PROBLEM DETAILS: Print the records below word for word, beginning with the first line and ending once the line containing "Proof. unfold ring_cmd_db." is printed.

RECORDS TO PROCESS:

Lemma keeps_emit n c : keeps c (emit n c). Proof. done. Qed.
Lemma keeps_put_chan c i h : keeps c (put_chan c i h). Proof. done. Qed.
Lemma keeps_assert_wake c : keeps c (mhi_assert_dev_wake c).
Proof. unfold mhi_assert_dev_wake. by split_match. Qed.
Lemma keeps_deassert_wake c : keeps c (mhi_deassert_dev_wake c).
Proof. unfold mhi_deassert_dev_wake. by repeat split_match. Qed.
Lemma keeps_chan_db h c : keeps c (fst (ring_chan_db h c)).
Proof. unfold ring_chan_db. by destruct (mhi_ring_chan_db _ _ _) as [[? ?] ?]. Qed.
Lemma keeps_cmd_db c : keeps c (ring_cmd_db c).
Proof. unfold ring_cmd_db. by destruct (mhi_ring_cmd_db _ _). Qed.
Lemma keeps_set_state k s c : keeps c (mhi_set_mhi_state k s c).
Proof. unfold mhi_set_mhi_state. by split_match. Qed.
Lemma keeps_resume c : keeps c (resume_if_suspended c).
Proof. unfold resume_if_suspended. by split_match. Qed.
Lemma keeps_pending_inc h c : keeps c (pending_inc h c).
Proof. unfold pending_inc. by repeat split_match. Qed.
Lemma keeps_pending_dec h c : keeps c (pending_dec h c).
Proof. unfold pending_dec. by repeat split_match. Qed.
Lemma keeps_db_if_valid h c : keeps c (fst (db_if_valid h c)).
Proof. unfold db_if_valid. split_match; [apply keeps_chan_db|done]. Qed.
Lemma keeps_wake_put h a c : keeps c (wake_put_inbound h a c).
Proof. unfold wake_put_inbound. split_match; [apply keeps_deassert_wake|done]. Qed.

#[export] Hint Resolve keeps_emit keeps_put_chan keeps_assert_wake keeps_deassert_wake keeps_chan_db keeps_cmd_db
  keeps_set_state keeps_resume keeps_pending_inc keeps_pending_dec keeps_db_if_valid keeps_wake_put : keeps.

Lemma keeps_queue_buf m b l f h c : keeps c (snd (fst (mhi_queue_buf m b l f h c))).
Proof.
  unfold mhi_queue_buf. destruct (MHI_PM_IN_ERROR_STATE _); [done|]. destruct (mhi_is_ring_full _); [done|].
  destruct (mhi_gen_tre _ _ _ _ _ h) as [ret h1]. destruct (negb (ret =? 0)); [done|].
  set (c1 := resume_if_suspended c). set (c2 := if needs_wake h1 c1 then _ else c1).
  pose proof (keeps_db_if_valid h1 (pending_inc h1 c2)) as Hd. destruct (db_if_valid h1 _) as [c3 h2]. cbn [fst snd] in *.
  transitivity c1; [apply keeps_resume|]. transitivity c2; [unfold c2; split_match; [apply keeps_assert_wake|done]|].
  transitivity (pending_inc h1 c2); [apply keeps_pending_inc|]. transitivity c3; [done|apply keeps_wake_put].
Qed.

Lemma keeps_complete_one m s x h c : keeps c (fst (complete_one m s x h c)).
Proof.
  unfold complete_one. set (b := buf_head h). set (h1 := del_elements h).
  set (c1 := if b_pre_mapped b then c else _). set (c2 := pending_dec h1 _).
  set (c3 := if to_device h1 then _ else c2).
  assert (H3 : keeps c c3).
  { transitivity c1; [by unfold c1; split_match|]. transitivity c2; [unfold c2; etransitivity; [|apply keeps_pending_dec]; done|].
    unfold c3. split_match; [apply keeps_deassert_wake|done]. }
  destruct (pre_alloc h1); [|done].
  pose proof (keeps_queue_buf m (b_cb_buf b) (b_len b) MHI_EOT h1 c3) as Hq.
  destruct (mhi_queue_buf _ _ _ _ _ c3) as [[ret c4] h2]. cbn [fst snd] in *.
  transitivity c3; [done|]. transitivity c4; [done|]. by split_match.
Qed.

Lemma keeps_complete_until n m d s x h c c' h' : complete_until n m d s x h c = Some (c', h') -> keeps c c'.
Proof.
  revert h c. induction n as [|n IH]; intros h c; cbn [complete_until]; destruct (_ =? d); try done; try (by intros [= <- <-]).
  pose proof (keeps_complete_one m s x h c) as H1. destruct (complete_one m s x h c) as [c1 h1]. cbn [fst] in H1.
  intros H%IH. by transitivity c1.
Qed.

Lemma keeps_xfer_event m t h c c' h' : parse_xfer_event m t h c = Some (c', h') -> keeps c c'.
Proof.
  unfold parse_xfer_event. destruct (negb (ch_state h =? _)); [by intros [= <- <-]|].
  destruct (_ || _ || _); [by intros H%keeps_complete_until|]. destruct (_ || _).
  - set (h1 := set_ch_db_cfg _ _). destruct (negb _ && _); [|by intros [= <- <-]].
    pose proof (keeps_chan_db h1 c) as Hd. intros [= E]. by rewrite E in Hd.
  - by destruct (_ =? MHI_EV_CC_BAD_TRE); intros [= <- <-].
Qed.

Lemma keeps_rsc_event t h c c' h' : parse_rsc_event t h c = Some (c', h') -> keeps c c'.
Proof. unfold parse_rsc_event. intros H. repeat (split_match_in H; try done); injection H as <- <-; done. Qed.

Lemma keeps_dispatch m t c c' : dispatch_xfer m t c = Some c' -> keeps c c'.
Proof.
  unfold dispatch_xfer. destruct (chan_at c _) as [h|]; [|done].
  destruct (_ =? MHI_PKT_TYPE_TX_EVENT).
  { destruct (parse_xfer_event m t h c) as [[c1 h1]|] eqn:E; [|done]. intros [= <-].
    apply keeps_xfer_event in E. by transitivity c1. }
  destruct (_ =? MHI_PKT_TYPE_RSC_TX_EVENT); [|by intros [= <-]].
  destruct (parse_rsc_event t h c) as [[c1 h1]|] eqn:E; [|done]. intros [= <-].
  apply keeps_rsc_event in E. by transitivity c1.
Qed.

Lemma keeps_cmd_completion t c c' : mhi_process_cmd_completion t c = Some c' -> keeps c c'.
Proof.
  unfold mhi_process_cmd_completion. intros H. repeat (split_match_in H; try done); injection H as <-; done.
Qed.

Lemma map_st_snd {S A B} (f : A -> S -> S * A) (g : A -> B) l s :
  (forall x s, g (snd (f x s)) = g x) -> map g (snd (map_st f l s)) = map g l.
Proof.
  intros Hf. revert s. induction l as [|x l IH]; intros s; cbn; [done|].
  specialize (Hf x s). destruct (f x s) as [s1 y]. specialize (IH s1). destruct (map_st f l s1) as [s2 ys]. cbn in *.
  by rewrite Hf, IH.
Qed.

Lemma queues_over_events f c :
  (forall e c, er_q (snd (f e c)) = er_q e) -> queues (over_events f c) = queues c.
Proof.
  intros Hf. unfold over_events. pose proof (map_st_snd f er_q (events c) c Hf) as H.
  by destruct (map_st f (events c) c).
Qed.

Lemma m0_event_q e c : er_q (snd (m0_event e c)) = er_q e.
Proof. unfold m0_event. split_match; [done|]. unfold ring_er_db. by destruct (mhi_ring_er_db _ _ _). Qed.

Lemma m0_chan_queues h c : queues (fst (m0_chan h c)) = queues c.
Proof. unfold m0_chan. destruct (negb _ && negb _); [apply keeps_chan_db|done]. Qed.

Lemma queues_m0 c : queues (snd (mhi_pm_m0_transition c)) = queues c.
Proof.
  unfold mhi_pm_m0_transition, mhi_tryset_pm_state. destruct (negb (_ =? MHI_PM_M0)); [done|].
  set (c1 := mhi_assert_dev_wake _). assert (E1 : queues c1 = queues c) by (unfold c1; by rewrite (proj2 (keeps_assert_wake _))).
  cbn [snd]. set (c2 := if MHI_IN_MISSION_MODE (ee c1) then _ else c1).
  assert (E2 : queues c2 = queues c1).
  { unfold c2. split_match; [|done].
    assert (E0 : queues (over_events m0_event c1) = queues c1) by (apply queues_over_events, m0_event_q).
    split_match; [|done]. by rewrite (proj2 (keeps_cmd_db _)). }
  rewrite <- E1, <- E2. 
  etransitivity; [apply (proj2 (keeps_deassert_wake _))|].
  apply (over_chans_field queues); [done|apply m0_chan_queues].
Qed.

Lemma queues_m1 k c : queues (mhi_pm_m1_transition k c) = queues c.
Proof.
  unfold mhi_pm_m1_transition, mhi_tryset_pm_state. destruct (_ =? MHI_PM_M2); [|done].
  set (c1 := mhi_set_mhi_state k MHI_STATE_M2 _).
  assert (E : queues c1 = queues c) by (etransitivity; [apply keeps_set_state|done]).
  destruct (negb _); [|exact E]. etransitivity; [apply keeps_deassert_wake|].
  etransitivity; [apply keeps_assert_wake|exact E].
Qed.

Lemma handle_ctrl_inv k m ok t c c' :
  handle_ctrl_event k m ok t c = Some c' -> moves c c' /\ queues c' = queues c.
Proof.
  assert (Hk : forall c c', keeps c c' -> moves c c' /\ queues c' = queues c).
  { intros ? ? [E1 E2]. split; [by apply moves_same|done]. }
  unfold handle_ctrl_event. destruct (_ =? MHI_PKT_TYPE_STATE_CHANGE_EVENT).
  { intros [= <-]. unfold state_event. repeat split_match; try done.
    - split; [apply m0_moves|apply queues_m0].
    - split; [apply m1_moves|apply queues_m1].
    - split; [apply m3_moves|]. unfold mhi_pm_m3_transition, mhi_tryset_pm_state. by split_match.
    - unfold sys_err_event, mhi_tryset_pm_state. pose proof (tryset_moves c MHI_PM_SYS_ERR_DETECT ltac:(in_states)) as Ht.
      split; [|by split_match]. by split_match. }
  destruct (_ =? MHI_PKT_TYPE_CMD_COMPLETION_EVENT); [intros H; by apply Hk, (keeps_cmd_completion t)|].
  destruct (_ =? MHI_PKT_TYPE_EE_EVENT).
  { intros [= <-]. apply Hk. unfold ee_event, mhi_queue_state_transition. by repeat split_match. }
  destruct (is_xfer t); [intros H; by apply Hk, (keeps_dispatch m t)|]. intros [= <-]. by apply Hk.
Qed.

(** ** The loop *)

(** The elements the device wrote from slot [a] on. *)
Definition elems (r : mhi_ring) (mem : gmap Z mhi_tre) (a : Z) (n : nat) : list mhi_tre :=
  map (fun x => default (Tre 0 0 0) (mem !! slot r ((a + Z.of_nat x) mod elements r))) (seq 0 n).

(** Events handled one after the other, the ring recycled after each. *)
Fixpoint handle_all (k : ctrl_cfg) (m : mhi_buf_info -> Z * Z) (ok : bool) (i : Z) (ts : list mhi_tre) (c : ctrl) : option ctrl :=
  match ts with
  | [] => Some c
  | t :: ts => c ← ctrl_turn k m ok i t c; handle_all k m ok i ts c
  end.

Lemma event_at_queues c c' i e :
  queues c' = queues c -> event_at c i = Some e -> exists e', event_at c' i = Some e' /\ er_q e' = er_q e.
Proof.
  unfold event_at, zget, queues. destruct (i <? 0); [done|]. intros Eq He.
  assert (H : map er_q (events c') !! Z.to_nat i = Some (er_q e)) by (rewrite Eq, list_lookup_fmap, He; done).
  rewrite list_lookup_fmap in H. destruct (events c' !! Z.to_nat i) as [e'|]; [|done]. injection H as H. eauto.
Qed.

Lemma event_at_put c i e e0 : event_at c i = Some e0 -> event_at (put_event c i e) i = Some e.
Proof.
  unfold event_at, zget, put_event. destruct (i <? 0); [done|]. intros H. cbn.
  apply list_lookup_insert_eq. by eapply lookup_lt_Some.
Qed.

(** A turn recycles the ring and leaves its contents alone. *)
Lemma ctrl_turn_inv k m ok i t c c' e :
  event_at c i = Some e -> ctrl_turn k m ok i t c = Some c' ->
  moves c c' /\ exists e', event_at c' i = Some e' /\
    er_q e' = MemRing (mhi_recycle_ev_ring_element (mr_ring (er_q e))) (mr_mem (er_q e)).
Proof.
  intros He. unfold ctrl_turn. destruct (handle_ctrl_event k m ok t c) as [c1|] eqn:E; [|done]. cbn [mbind option_bind].
  apply handle_ctrl_inv in E as [Hm Hq]. destruct (event_at_queues c c1 i e Hq He) as (e1 & He1 & Eq1).
  rewrite He1. cbn [mbind option_bind]. intros [= <-]. split; [exact Hm|]. exists (recycle e1).
  split; [by apply (event_at_put _ _ _ e1)|]. cbn. by rewrite Eq1.
Qed.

THE ANSWER:
Lemma keeps_emit n c : keeps c (emit n c). Proof. done. Qed.
Lemma keeps_put_chan c i h : keeps c (put_chan c i h). Proof. done. Qed.
Lemma keeps_assert_wake c : keeps c (mhi_assert_dev_wake c).
Proof. unfold mhi_assert_dev_wake. by split_match. Qed.
Lemma keeps_deassert_wake c : keeps c (mhi_deassert_dev_wake c).
Proof. unfold mhi_deassert_dev_wake. by repeat split_match. Qed.
Lemma keeps_chan_db h c : keeps c (fst (ring_chan_db h c)).
Proof. unfold ring_chan_db. by destruct (mhi_ring_chan_db _ _ _) as [[? ?] ?]. Qed.
Lemma keeps_cmd_db c : keeps c (ring_cmd_db c).
Proof. unfold ring_cmd_db. by destruct (mhi_ring_cmd_db _ _). Qed.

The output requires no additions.